Durante años, los llamados “casinos populares” fueron una postal incómoda del centro de Chillán. Locales que operaban en una zona gris de la normativa, amparados en resquicios legales y en dificultades regulatorias que complicaban su fiscalización. Sin embargo, la persistencia de los organismos encargados del control, sumada a una mayor coordinación institucional, ha permitido avanzar en la reducción de estos establecimientos en la capital regional. Según antecedentes difundidos por La Discusión, la cantidad de locales de este tipo disminuyó de manera significativa en los últimos años, reflejando que la acción sostenida sí puede generar resultados.
La experiencia de Chillán deja una lección relevante: los problemas complejos rara vez se solucionan con intervenciones esporádicas. Requieren constancia, seguimiento y una señal clara de que las normas se harán cumplir. Cuando la fiscalización es permanente, las actividades irregulares encuentran menos espacio para consolidarse y expandirse.
Sin embargo, las cifras recientes muestran un fenómeno que obliga a mantener la atención. Mientras en Chillán disminuyen estos locales, en otras comunas de Ñuble comienzan a aumentar. El escenario recuerda lo que los expertos en seguridad denominan el “efecto globo”: cuando se ejerce presión sobre un punto, el problema no necesariamente desaparece, sino que se desplaza hacia lugares donde encuentra menos resistencia. La misma lógica ha sido descrita por especialistas para explicar la movilidad del crimen organizado entre territorios, aprovechando zonas con menores capacidades de control o fiscalización.
La advertencia es especialmente pertinente para una región como Ñuble, caracterizada por una alta dispersión territorial y por comunas que disponen de recursos más limitados para labores inspectivas. Lo que hoy puede parecer un fenómeno menor, mañana puede transformarse en un problema difícil de contener si no se actúa oportunamente.
La historia reciente demuestra que esperar a que una situación alcance niveles críticos suele resultar mucho más costoso que prevenirla. Cuando una actividad irregular se instala, genera intereses económicos, redes de apoyo y hábitos de consumo que dificultan cualquier intento posterior de erradicación. Por eso, la mejor estrategia sigue siendo la intervención temprana.

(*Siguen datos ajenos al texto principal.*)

Lemma pruned_fields :
  canonical_tip t' = canonical_tip t ∧ bt_finalized_hash t' = hash ∧
  bt_finalized_height t' = height (header (be_block f)).
Proof.
  unfold t', set_finalized, prune_below_finalized. cbn [bt_finalized_height].
  by rewrite (proj2 (Z.eqb_neq _ _)).
Qed.

(** The parent of a kept block is kept. *)
Lemma kept_parent k p :
  descends t k hash ∨ descends t hash k → parent_of t k p → descends t p hash ∨ descends t hash p.
Proof.
  intros [Hk|Hk] Hp.
  - inversion Hk as [|? q ? Hq Hr]; subst; [right; by apply rtc_once|left].
    by rewrite (parent_of_fun _ _ _ _ Hp Hq).
  - right. by eapply rtc_r.
Qed.

Lemma pruned_descends k a :
  is_Some (entries t !! k) → descends t k hash ∨ descends t hash k →
  descends t k a → descends t' k a.
Proof.
  intros Hs Hk Hr. induction Hr as [|k p a Hp Hr IH]; [apply rtc_refl|].
  pose proof (kept_parent _ _ Hk Hp) as Hkp.
  destruct (parent_of_known root t Hwf _ _ Hp) as (e&g&He&Hg&_).
  eapply rtc_l; [|apply IH; eauto]. destruct Hp as (e'&He'&Hh&Hpr).
  exists e'. by rewrite pruned_lookup.
Qed.

Lemma set_finalized_wf : descends t (canonical_tip t) hash → tree_wf root t'.
Proof.
  intros Hcan. destruct pruned_fields as (Htip&Hfh&Hfn).
  assert (∀ k e, entries t' !! k = Some e → entries t !! k = Some e) as Hsub
    by (intros k e Hk; by apply pruned_lookup in Hk as [? _]).
  destruct (tw_tip _ _ Hwf) as [tip He].
  assert (entries t' !! canonical_tip t = Some tip) as Htip' by (apply pruned_lookup; auto).
  split.
  - intros k e Hk. eapply tw_hash; eauto.
  - intros k e Hk. eapply tw_height; eauto.
  - intros k e Hk Hnz. apply pruned_lookup in Hk as [Hk Hkeep].
    destruct (tw_link _ _ Hwf k e Hk Hnz) as (p&Hp&Hl). exists p. split; [|done].
    apply pruned_lookup. split; [done|]. eapply kept_parent; [exact Hkeep|]. by exists e.
  - intros k e Hk. eapply tw_root; eauto.
  - rewrite Htip, Htip'. by eexists.
  - intros k e Hk. rewrite Htip, Htip'. apply Hsub in Hk.
    pose proof (tw_heaviest _ _ Hwf k e Hk) as Hw. by rewrite He in Hw.
  - rewrite Hfh, Hfn. exists f. split; [|done]. apply pruned_lookup. split; [done|].
    left. apply rtc_refl.
  - rewrite Htip, Hfh. apply pruned_descends; eauto.
Qed.
End finalized.
Definition genesis_config_from_legacy (value : LegacyGenesisConfigV1) : GenesisConfig :=
  mkGenesisConfig (lg_chain_name value) (lg_chain_name value) (lg_block_reward value)
    (lg_minimum_stake value) DEFAULT_UNSTAKE_DELAY_BLOCKS DEFAULT_EPOCH_LENGTH
    DEFAULT_JAIL_DURATION_BLOCKS (lg_allocations value) (gc_upgrades genesis_config_default)
    (gc_block_gas_limit genesis_config_default)
    (gc_initial_base_fee_per_gas genesis_config_default)
    (gc_base_fee_change_denominator genesis_config_default).

Definition account_from_legacy (value : LegacyAccountStateV1) : AccountState :=
  mkAccount (la_balance value) (la_nonce value) (la_staked_balance value) [] 0 0
    (la_public_key value).

Definition transaction_into_current (chain_id : string) (tx : LegacyTransactionV1) : Transaction :=
  mkTransaction chain_id (lt_kind tx) (lt_from tx) (lt_sender_public_key tx) (lt_to tx) (lt_amount tx)
    (lt_fee tx) (lt_fee tx) (lt_fee tx) (lt_nonce tx) (lt_timestamp tx) (lt_signature tx) 0 [] [].

Definition block_into_current (chain_id : string) (b : LegacyBlockV1) : Block :=
  mkBlock (lb_header b) (transaction_into_current chain_id <$> lb_transactions b) (lb_hash b)
    (lb_signature b).

(** ** Keys *)

Definition HEIGHT_KEY : bytes := bstr "chain_height".
Definition SCHEMA_VERSION_KEY : bytes := bstr "schema_version".
Definition CURRENT_SCHEMA_VERSION : Z := 4.
Definition TOKEN_REGISTRY_KEY : bytes := bstr "token_registry".
Definition GOVERNANCE_STATE_KEY : bytes := bstr "governance_state".
Definition CHAIN_CONFIG_KEY : bytes := bstr "chain_config".
Definition FINALIZED_HEIGHT_KEY : bytes := bstr "finalized_height".

(** [height.to_be_bytes()] of a [u64], and back. *)
Definition u64_key (z : Z) : bytes := to_be_bytes 8 z.
Definition u64_of_key (k : bytes) : option Z :=
  if bool_decide (length k = 8%nat) then Some (from_le_bytes (reverse k)) else None.

(** ** State-sync records *)

Record SnapshotManifest := mkManifest {
  sm_height : Z;
  sm_epoch : Z;
  sm_chain_id : string;
  sm_genesis_hash : bytes;
  sm_latest_hash : bytes;
  sm_tip_height : Z;
  sm_tip_hash : bytes;
  sm_finalized_height : Z;
  sm_finalized_hash : bytes;
  sm_state_root : bytes;
  sm_chunk_root : bytes;
  sm_chunk_count : nat;
  sm_chunk_hashes : list bytes;
}.

Record StateChunk := mkChunk {
  ch_index : nat;
  ch_data : bytes;
  ch_hash : bytes;
  ch_proof : list bytes;
}.

Record SnapshotState := mkSnapshotState {
  ss_blocks : list Block;
  ss_accounts : list (bytes * AccountState);
  ss_contracts : list (bytes * ContractState);
  ss_receipts : list (bytes * Receipt);
  ss_pending_transactions : list Transaction;
  ss_slashed_validators : list bytes;
  ss_epoch_snapshots : list (Z * EpochSnapshot);
  ss_finalized_height : Z;
  ss_finalized_hash : bytes;
}.

(** The encodings of what is stored; [u64] and [string] are the scalars. *)
Class StorageCodec := {
  #[global] codec_block :: Bincode Block;
  #[global] codec_block_de :: BincodeDecode Block;
  #[global] codec_account :: Bincode AccountState;
  #[global] codec_account_de :: BincodeDecode AccountState;
  #[global] codec_contract :: Bincode ContractState;
  #[global] codec_contract_de :: BincodeDecode ContractState;
  #[global] codec_receipt :: Bincode Receipt;
  #[global] codec_receipt_de :: BincodeDecode Receipt;
  #[global] codec_tx :: Bincode Transaction;
  #[global] codec_tx_de :: BincodeDecode Transaction;
  #[global] codec_epoch :: Bincode EpochSnapshot;
  #[global] codec_epoch_de :: BincodeDecode EpochSnapshot;
  #[global] codec_evidence :: Bincode EquivocationEvidence;
  #[global] codec_evidence_de :: BincodeDecode EquivocationEvidence;
  #[global] codec_genesis :: Bincode GenesisConfig;
  #[global] codec_genesis_de :: BincodeDecode GenesisConfig;
  #[global] codec_registry :: Bincode TokenRegistry;
  #[global] codec_registry_de :: BincodeDecode TokenRegistry;
  #[global] codec_governance :: Bincode GovernanceState;
  #[global] codec_governance_de :: BincodeDecode GovernanceState;
  #[global] codec_manifest :: Bincode SnapshotManifest;
  #[global] codec_manifest_de :: BincodeDecode SnapshotManifest;
  #[global] codec_chunk :: Bincode StateChunk;
  #[global] codec_chunk_de :: BincodeDecode StateChunk;
  #[global] codec_u64 :: Bincode Z;
  #[global] codec_u64_de :: BincodeDecode Z;
}.

Class LegacyCodec := {
  #[global] legacy_genesis_de :: BincodeDecode LegacyGenesisConfigV1;
  #[global] legacy_account_de :: BincodeDecode LegacyAccountStateV1;
  #[global] legacy_tx_de :: BincodeDecode LegacyTransactionV1;
  #[global] legacy_block_de :: BincodeDecode LegacyBlockV1;
  #[global] legacy_evidence_de :: BincodeDecode LegacyEquivocationEvidenceV1;
}.

(** The pending transactions are handed back by age. *)
Definition pending_le (a b : Transaction) : Prop :=
  tx_timestamp a < tx_timestamp b ∨ tx_timestamp a = tx_timestamp b ∧ tx_nonce a ≤ tx_nonce b.
#[global] Instance pending_le_dec : RelDecision pending_le.
Proof. intros a b. unfold pending_le. apply _. Defined.

Definition chunk_le (a b : StateChunk) : Prop := (ch_index a ≤ ch_index b)%nat.
#[global] Instance chunk_le_dec : RelDecision chunk_le.
Proof. intros a b. unfold chunk_le. apply _. Defined.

La experiencia de Chillán no debe entenderse únicamente como una noticia positiva para la capital regional, sino como una señal para toda Ñuble. Las comunas que comienzan a observar un aumento de estos establecimientos tienen la oportunidad de actuar ahora, aprendiendo de los años de trabajo desarrollados en la ciudad. La coordinación entre municipios, policías, servicios fiscalizadores y autoridades regionales resulta indispensable para evitar que el fenómeno simplemente cambie de dirección.
En materias de seguridad y control urbano, el éxito no se mide solo por los problemas que se logran reducir en un territorio determinado, sino también por la capacidad de impedir que resurjan en otro lugar. El desafío para Ñuble es justamente ese: transformar una experiencia local de control en una política regional de prevención. Porque cuando la fiscalización llega tarde, el costo siempre termina siendo mayor.